Two young boys brandishing a loaded gun had a tense standoff with officers, who ended up firing at the pair.
Footage from the scene outside a home in New Mexico, US, shows how the two boys, aged seven and nine, held a gun and refused to drop it despite orders from the police.
The boys, wearing Minecraft and Star Wars pyjamas, were seen hiding behind a large box with the handgun, which they passed to each other on February 16.
Armed sheriff’s deputies took cover behind a nearby wall as they tried to talk the boys into putting the weapon down, or ‘you’re gonna get hit.’
It is unclear how the boys got the gun, but it was revealed that the pair were ‘taught how to use the firearm,’ Bernalillo County Sheriff John Allen alleged.
How the officers shot at the boys
A tactical drone hovering above the pair captured how the boys passed the gun before waving it towards the deputies, DailyMail reports.
Then one of the boys decides to pull the trigger, but the gun malfunctions.
Sheriff Allen said in a press conference on Friday: ‘Had that gun gone off, our deputies could have taken deadly force. That would not have gone well with anybody in the nation.’

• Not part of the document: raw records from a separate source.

(** ** Bookings *)

(** Room for [n] more of everything that is counted. *)
Record room (n : N) (b : TurnBook) : Prop := {
  rm_revision : revision b + n < 2 ^ 64;
  rm_turns d a : turns (TurnBook.tally b d a) + n < 2 ^ 64;
  rm_active d a : active_ms (TurnBook.tally b d a) + n < 2 ^ 64;
  rm_in d a : tokens_in (TurnBook.tally b d a) + n < 2 ^ 64;
  rm_out d a : tokens_out (TurnBook.tally b d a) + n < 2 ^ 64 }.

(** Only the days and the revision differ. *)
Record same_rest (b b' : TurnBook) : Prop := {
  sr_open : open b' = open b;
  sr_watermarks : watermarks b' = watermarks b;
  sr_cursors : cursors b' = cursors b;
  sr_imported : imported b' = imported b;
  sr_import : import_record b' = import_record b }.

#[export] Instance same_rest_preorder : PreOrder same_rest.
Proof. split; [by split|]. intros a b c [] []. split; congruence. Qed.

Lemma same_rest_imported b b' d a :
  same_rest b b' → TurnBook.is_imported b' d a = TurnBook.is_imported b d a.
Proof. intros Hs. unfold TurnBook.is_imported. by rewrite (sr_imported _ _ Hs). Qed.

(** The shape of the days: none is empty, and what is imported is there. *)
Record days_ok (b : TurnBook) : Prop := {
  do_nonempty d t : days b !! d = Some t → t ≠ ∅;
  do_imported d a : TurnBook.is_imported b d a = true → is_Some (tallies_of b d !! a) }.

Lemma tally_days b b' d a : days b' = days b → TurnBook.tally b' d a = TurnBook.tally b d a.
Proof. unfold TurnBook.tally, tallies_of. by intros ->. Qed.

(** A tally written. *)
Definition write_tally (d : NaiveDate) (a : LedgerAccount) (t : DayTally) (b : TurnBook) : TurnBook :=
  set_days (<[d := <[a := t]> (tallies_of b d)]> (days b)) b.

Lemma tallies_of_write d a t b d' :
  tallies_of (write_tally d a t b) d' =
  if bool_decide (d' = d) then <[a := t]> (tallies_of b d) else tallies_of b d'.
Proof.
  unfold write_tally, tallies_of. simpl. case_bool_decide; subst.
  - by rewrite lookup_insert_eq.
  - by rewrite lookup_insert_ne.
Qed.

Lemma tally_write d a t b d' a' :
  TurnBook.tally (write_tally d a t b) d' a' =
  if bool_decide (d' = d) && bool_decide (a' = a) then t else TurnBook.tally b d' a'.
Proof.
  unfold TurnBook.tally. rewrite tallies_of_write. do 2 case_bool_decide; subst; simpl; try done.
  - by rewrite lookup_insert_eq.
  - by rewrite lookup_insert_ne.
Qed.

Lemma days_ok_write d a t b : days_ok b → days_ok (write_tally d a t b).
Proof.
  intros [Hne Him]. split.
  - intros d' t'. unfold write_tally. simpl. destruct (decide (d' = d)) as [->|].
    + rewrite lookup_insert_eq. intros [= <-]. apply insert_non_empty.
    + rewrite lookup_insert_ne by done. apply Hne.
  - intros d' a' Ha. specialize (Him d' a' Ha). rewrite tallies_of_write.
    case_bool_decide; subst; [|done]. destruct (decide (a' = a)) as [->|].
    + rewrite lookup_insert_eq. by eexists.
    + by rewrite lookup_insert_ne.
Qed.

(** What is booked for an account, where it is not imported. *)
Record books (a : LedgerAccount) (f : NaiveDate → DayTally → DayTally) (n : N) (b b' : TurnBook) :
    Prop := {
  bk_rest : same_rest b b';
  bk_tally d a' : TurnBook.tally b' d a' =
    if bool_decide (a' = a) && negb (TurnBook.is_imported b d a) then f d (TurnBook.tally b d a)
    else TurnBook.tally b d a';
  bk_revision : revision b ≤ revision b' ≤ revision b + n;
  bk_days : days_ok b → days_ok b' }.

Lemma books_nothing a b f : (∀ d t, f d t = t) → books a f 0 b b.
Proof.
  intros Hf. split; [done| |lia|done]. intros d a'. rewrite Hf.
  destruct (bool_decide_reflect (a' = a)) as [->|]; [|done]. by destruct (negb _).
Qed.

Lemma books_trans a f g h n m b b1 b2 :
  books a f n b b1 → books a g m b1 b2 → (∀ d t, h d t = g d (f d t)) → books a h (n + m) b b2.
Proof.
  intros [Hr1 Ht1 Hn1 Hd1] [Hr2 Ht2 Hn2 Hd2] Hh. split; [by etrans| |lia|auto].
  intros d a'. rewrite Ht2, (same_rest_imported b b1), !Ht1, Hh by done.
  destruct (bool_decide_reflect (a' = a)) as [->|]; simpl; [|done].
  rewrite bool_decide_true by done. simpl. by destruct (negb _).
Qed.

Lemma books_ext a f g n m b b' :
  books a f n b b' → (∀ d t, f d t = g d t) → n ≤ m → books a g m b b'.
Proof.
  intros [Hr Ht Hn Hd] Hfg Hle. split; [done| |lia|done]. intros d a'. by rewrite Ht, Hfg.
Qed.

Lemma bump_spec b : revision b + 1 < 2 ^ 64 →
  runs (bump b) (λ b', same_rest b b' ∧ days b' = days b ∧ revision b' = revision b + 1).
Proof. intros Hr. unfold bump. rewrite add_u64_some by done. by repeat split. Qed.

(** [book] with a change that fits. *)
Lemma book_spec d a change g b :
  revision b + 1 < 2 ^ 64 →
  change (TurnBook.tally b d a) = Some (g (TurnBook.tally b d a)) →
  runs (TurnBook.book d a change b)
    (books a (λ d' t, if bool_decide (d' = d) then g t else t) 1 b).
Proof.
  intros Hr Hchange. unfold TurnBook.book. destruct (TurnBook.is_imported b d a) eqn:Him.
  - simpl. split; [done| |lia|done]. intros d' a'.
    destruct (bool_decide_reflect (a' = a)) as [->|]; simpl; [|done].
    case_bool_decide; subst; [by rewrite Him|]. by destruct (negb _).
  - rewrite Hchange. cbn [mbind option_bind]. set (t' := g (TurnBook.tally b d a)).
    fold (write_tally d a t' b).
    eapply runs_mono; [by apply bump_spec|]. intros b' (Hrest & Hdays & Hrev). simpl in Hrev.
    split; [|intros d' a'| |].
    + by destruct Hrest.
    + rewrite (tally_days (write_tally d a t' b)), tally_write by done.
      destruct (bool_decide_reflect (a' = a)) as [->|]; simpl.
      * rewrite andb_true_r. case_bool_decide; subst; [by rewrite Him|]. by destruct (negb _).
      * by rewrite andb_false_r.
    + lia.
    + intros [Hne Hi]%(days_ok_write d a t'). split; [by rewrite Hdays|].
      intros d' a'. rewrite (same_rest_imported _ _ _ _ Hrest).
      unfold tallies_of at 1. rewrite Hdays. apply Hi.
Qed.

Lemma room_mono n m b : m ≤ n → room n b → room m b.
Proof.
  intros Hle [Hr Ht Ha Hi Ho]. split; [lia|..]; intros d a; specialize (Ht d a);
    specialize (Ha d a); specialize (Hi d a); specialize (Ho d a); lia.
Qed.

Lemma room_books a f n m b b' :
  room (n + m) b → books a f n b b' →
  (∀ d t, turns (f d t) ≤ turns t + n ∧ active_ms (f d t) ≤ active_ms t + n ∧
          tokens_in (f d t) ≤ tokens_in t + n ∧ tokens_out (f d t) ≤ tokens_out t + n) →
  room m b'.
Proof.
  intros [Hr Ht Ha Hi Ho] [_ Htally Hrev _] Hf. split; [lia|..]; intros d a'; rewrite Htally;
    specialize (Ht d a'); specialize (Ha d a'); specialize (Hi d a'); specialize (Ho d a');
    (destruct (bool_decide_reflect (a' = a)) as [->|]; simpl; [|lia]);
    destruct (negb _); try lia;
    destruct (Hf d (TurnBook.tally b d a)) as (? & ? & ? & ?); lia.
Qed.

(** ** Spans *)

(** Midnight is later, and the day is the same until then. *)
Class CalendarLaws (C : Calendar) := {
  midnight_progress t : t < MAX_AT → t < next_midnight_ms t;
  midnight_same_day t t' : t ≤ t' → t' < MAX_AT → t' < next_midnight_ms t → day t' = day t }.

Definition with_active (n : N) (t : DayTally) : DayTally :=
  mkTally (turns t) (active_ms t + n) (tokens_in t) (tokens_out t).

Section calendar.
Context {C : Calendar} {CL : CalendarLaws C}.

(** The milliseconds of a span that lie in a day. *)
Fixpoint days_in (d : NaiveDate) (start : N) (n : nat) : N :=
  match n with
  | O => 0
  | S n => (if bool_decide (day start = d) then 1 else 0) + days_in d (start + 1) n
  end.

Definition overlap (d : NaiveDate) (start stop : N) : N := days_in d start (N.to_nat (stop - start)).

Lemma days_in_app d start n m :
  days_in d start (n + m) = days_in d start n + days_in d (start + N.of_nat n) m.
Proof.
  revert start. induction n as [|n IH]; intros start; simpl.
  - by rewrite N.add_0_r.
  - rewrite IH. replace (start + 1 + N.of_nat n) with (start + N.of_nat (S n)) by lia. simpl. lia.
Qed.

Lemma days_in_one_day d start n :
  (∀ k, (k < n)%nat → day (start + N.of_nat k) = d) → days_in d start n = N.of_nat n.
Proof.
  revert start. induction n as [|n IH]; intros start Hday; simpl; [done|].
  rewrite IH.
  - rewrite bool_decide_true; [lia|]. rewrite <- (Hday O) by lia. f_equal. lia.
  - intros k Hk. rewrite <- (Hday (S k)) by lia. f_equal. lia.
Qed.

Lemma days_in_other_day d start n :
  (∀ k, (k < n)%nat → day (start + N.of_nat k) ≠ d) → days_in d start n = 0.
Proof.
  revert start. induction n as [|n IH]; intros start Hday; simpl; [done|].
  rewrite IH.
  - rewrite bool_decide_false; [done|]. rewrite <- (N.add_0_r start) at 1. apply (Hday O). lia.
  - intros k Hk. replace (start + 1 + N.of_nat k) with (start + N.of_nat (S k)) by lia. apply Hday. lia.
Qed.

Lemma days_in_le d start n : days_in d start n ≤ N.of_nat n.
Proof.
  revert start. induction n as [|n IH]; intros start; simpl; [done|].
  specialize (IH (start + 1)). case_bool_decide; lia.
Qed.

Lemma overlap_empty d t : overlap d t t = 0.
Proof. unfold overlap. by rewrite N.sub_diag. Qed.

Lemma overlap_app d start mid stop :
  start ≤ mid → mid ≤ stop → overlap d start stop = overlap d start mid + overlap d mid stop.
Proof.
  intros H1 H2. unfold overlap.
  replace (N.to_nat (stop - start)) with (N.to_nat (mid - start) + N.to_nat (stop - mid))%nat by lia.
  rewrite days_in_app. do 2 f_equal. lia.
Qed.
Lemma import_day_spec d (tallies : Tallies) b n :
  adds (λ d' a, if bool_decide (d' = d) then tallies !! a ≫= counted else None) b
    (map_fold (TurnBook.import_one d) (b, n) tallies).1.
Proof.
  apply (map_fold_weak_ind (λ r (m : Tallies),
    adds (λ d' a, if bool_decide (d' = d) then m !! a ≫= counted else None) b r.1)).
  { apply adds_nothing. intros d' a. by case_bool_decide. }
  intros a t m [b1 n1] Hm Hadds. destruct (import_one_spec d a t b1 n1) as (b2 & n2 & -> & Hone & _).
  eapply adds_ext; [by eapply adds_trans|]. intros d' a'. simpl.
  destruct (decide (d' = d)) as [->|]; [|by rewrite !bool_decide_false by tauto].
  rewrite (bool_decide_true (d = d)) by done. destruct (decide (a' = a)) as [->|].
  - rewrite bool_decide_true, lookup_insert_eq, Hm by done. simpl. by destruct (counted t).
  - rewrite bool_decide_false, lookup_insert_ne by (done || tauto). by rewrite option_union_right_id.
Qed.

(** What an import brings. *)
Definition brought (new : ImportedDays) (today : NaiveDate) (d : NaiveDate) (a : LedgerAccount) :
    option DayTally :=
  if (d <? today)%Z then tallies ← new !! d; t ← (tallies : Tallies) !! a; counted t else None.

Lemma import_fold_spec new today b :
  adds (brought new today) b
    (map_fold (λ d tallies state,
      if (d <? today)%Z then map_fold (TurnBook.import_one d) state tallies else state) (b, O) new).1.
Proof.
  set (step := λ d tallies state, _).
  apply (map_fold_weak_ind (λ r m, adds (brought m today) b r.1)); simpl.
  - apply adds_nothing. intros d a. unfold brought. by destruct (d <? today)%Z.
  - intros d tallies m [b1 n1] Hm IH. unfold step. destruct (d <? today)%Z eqn:Hd.
    + eapply adds_ext; [eapply adds_trans; [exact IH|apply import_day_spec]|]. intros d' a.
      unfold brought. case_bool_decide as Hdd; [subst|].
      * rewrite Hd, Hm, lookup_insert_eq. simpl. by destruct (tallies !! a ≫= counted).
      * rewrite lookup_insert_ne by done. by rewrite option_union_right_id.
    + eapply adds_ext; [exact IH|]. intros d' a. unfold brought.
      destruct (decide (d' = d)) as [->|]; [by rewrite Hd|by rewrite lookup_insert_ne].
Qed.

Lemma bump_some b b' : bump b = Some b' →
  same_rest b b' ∧ days b' = days b ∧ revision b' = revision b + 1.
Proof.
  unfold bump, add_u64. destruct (_ <? _); [|done]. by intros [= <-].
Qed.

(** An import that returns. *)
Lemma import_days_some new today record b b' n :
  TurnBook.import_days new today record b = Some (b', n) →
  import_record b' = Some record ∧ revision b' = revision b + 1 ∧
  ∃ b0, adds (brought new today) b b0 ∧ same_rest (set_import (Some record) b0) b' ∧ days b' = days b0.
Proof.
  unfold TurnBook.import_days. pose proof (import_fold_spec new today b) as Hadds.
  destruct (map_fold _ _ new) as [b0 booked]. simpl in Hadds.
  destruct (bump _) as [b1|] eqn:Hb; [|done]. intros [= <- <-].
  apply bump_some in Hb as (Hrest & Hdays & Hrev). split_and!.
  - by rewrite (sr_import _ _ Hrest).
  - by rewrite Hrev, <- (ad_revision _ _ _ Hadds).
  - by exists b0.
Qed.

Lemma import_days_runs new today record b :
  revision b + 1 < 2 ^ 64 → is_Some (TurnBook.import_days new today record b).
Proof.
  intros Hrev. unfold TurnBook.import_days. pose proof (import_fold_spec new today b) as Hadds.
  destruct (map_fold _ _ new) as [b0 booked]. simpl in Hadds. unfold bump.
  rewrite add_u64_some; [by eexists|]. simpl. by rewrite (ad_revision _ _ _ Hadds).
Qed.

A female officer pleads with the boys, saying ‘put it down babe’ and that ‘you’re not in trouble, but you have to put it down and come to and talk to us.’
A male officer then tells the pair to ‘put it down on the ground and come and talk to me.’
When the children do not react, he tells a shooter to aim at a wall in a bid to scare the boys.
‘Try not to hit ‘em,’ he advises.
Another officer says: ‘We want to help you. We don’t want to hurt you.
‘Drop it now or you’re gonna get hit!’
After discussing whether to rush the boys, fire a non-lethal round or wait, two rubber bullets are shot at them.
Despite the intervention, the boys still clutch onto the gun.
An officer then dashes to the children in their hiding place and grabs the weapon from one of the pyjama-clad boys.
What happened to the boys?
The sheriff’s office has not released the address of the incident, but it said the family is well-known, with officers called to the home at least 50 times before the standoff.
Sheriff Allen said the boys and family have a documented history of trauma, according to the outlet.
Although the boys demonstrated ‘learned behaviour’ in handling the gun, Sheriff Allen, who reportedly has a tough stance on youth crime, said they will be rehabilitated rather than locked up.
He said: ‘Arresting people isn’t the only way out of this crisis of juvenile crime. You have to look at it from a bunch of different avenues and use the resources you have – and then criminal elements can come later.’
However, had the boys been older, ‘we’d probably be speaking differently,’ he admitted.
Michael Lucero, from the Behavioural Health Unit, who attended, said the complex case has ‘pushed the system to its breaking point’ as teams tried to get help for the boys and their family.
However, one of the boys was denied Medicaid coverage for being too young, which is usually free for those without private medical insurance in the US, DailyMail reports.
They also faced a six-week wait for psychiatric help, while one of the parents was having trouble accessing basic treatment.
Whoever gave the boys the weapon could still be held criminally liable for it after the Bennie Hargrove law was passed in the state in 2023, following a fatal shooting at an Albuquerque middle school.
Gun violence and incidents involving firearms are common in the US, where carrying a weapon is seen as a constitutional right by many.
There were 46,278 gun deaths in 2023, which was the third-highest total on record, according to the Pew Research Centre.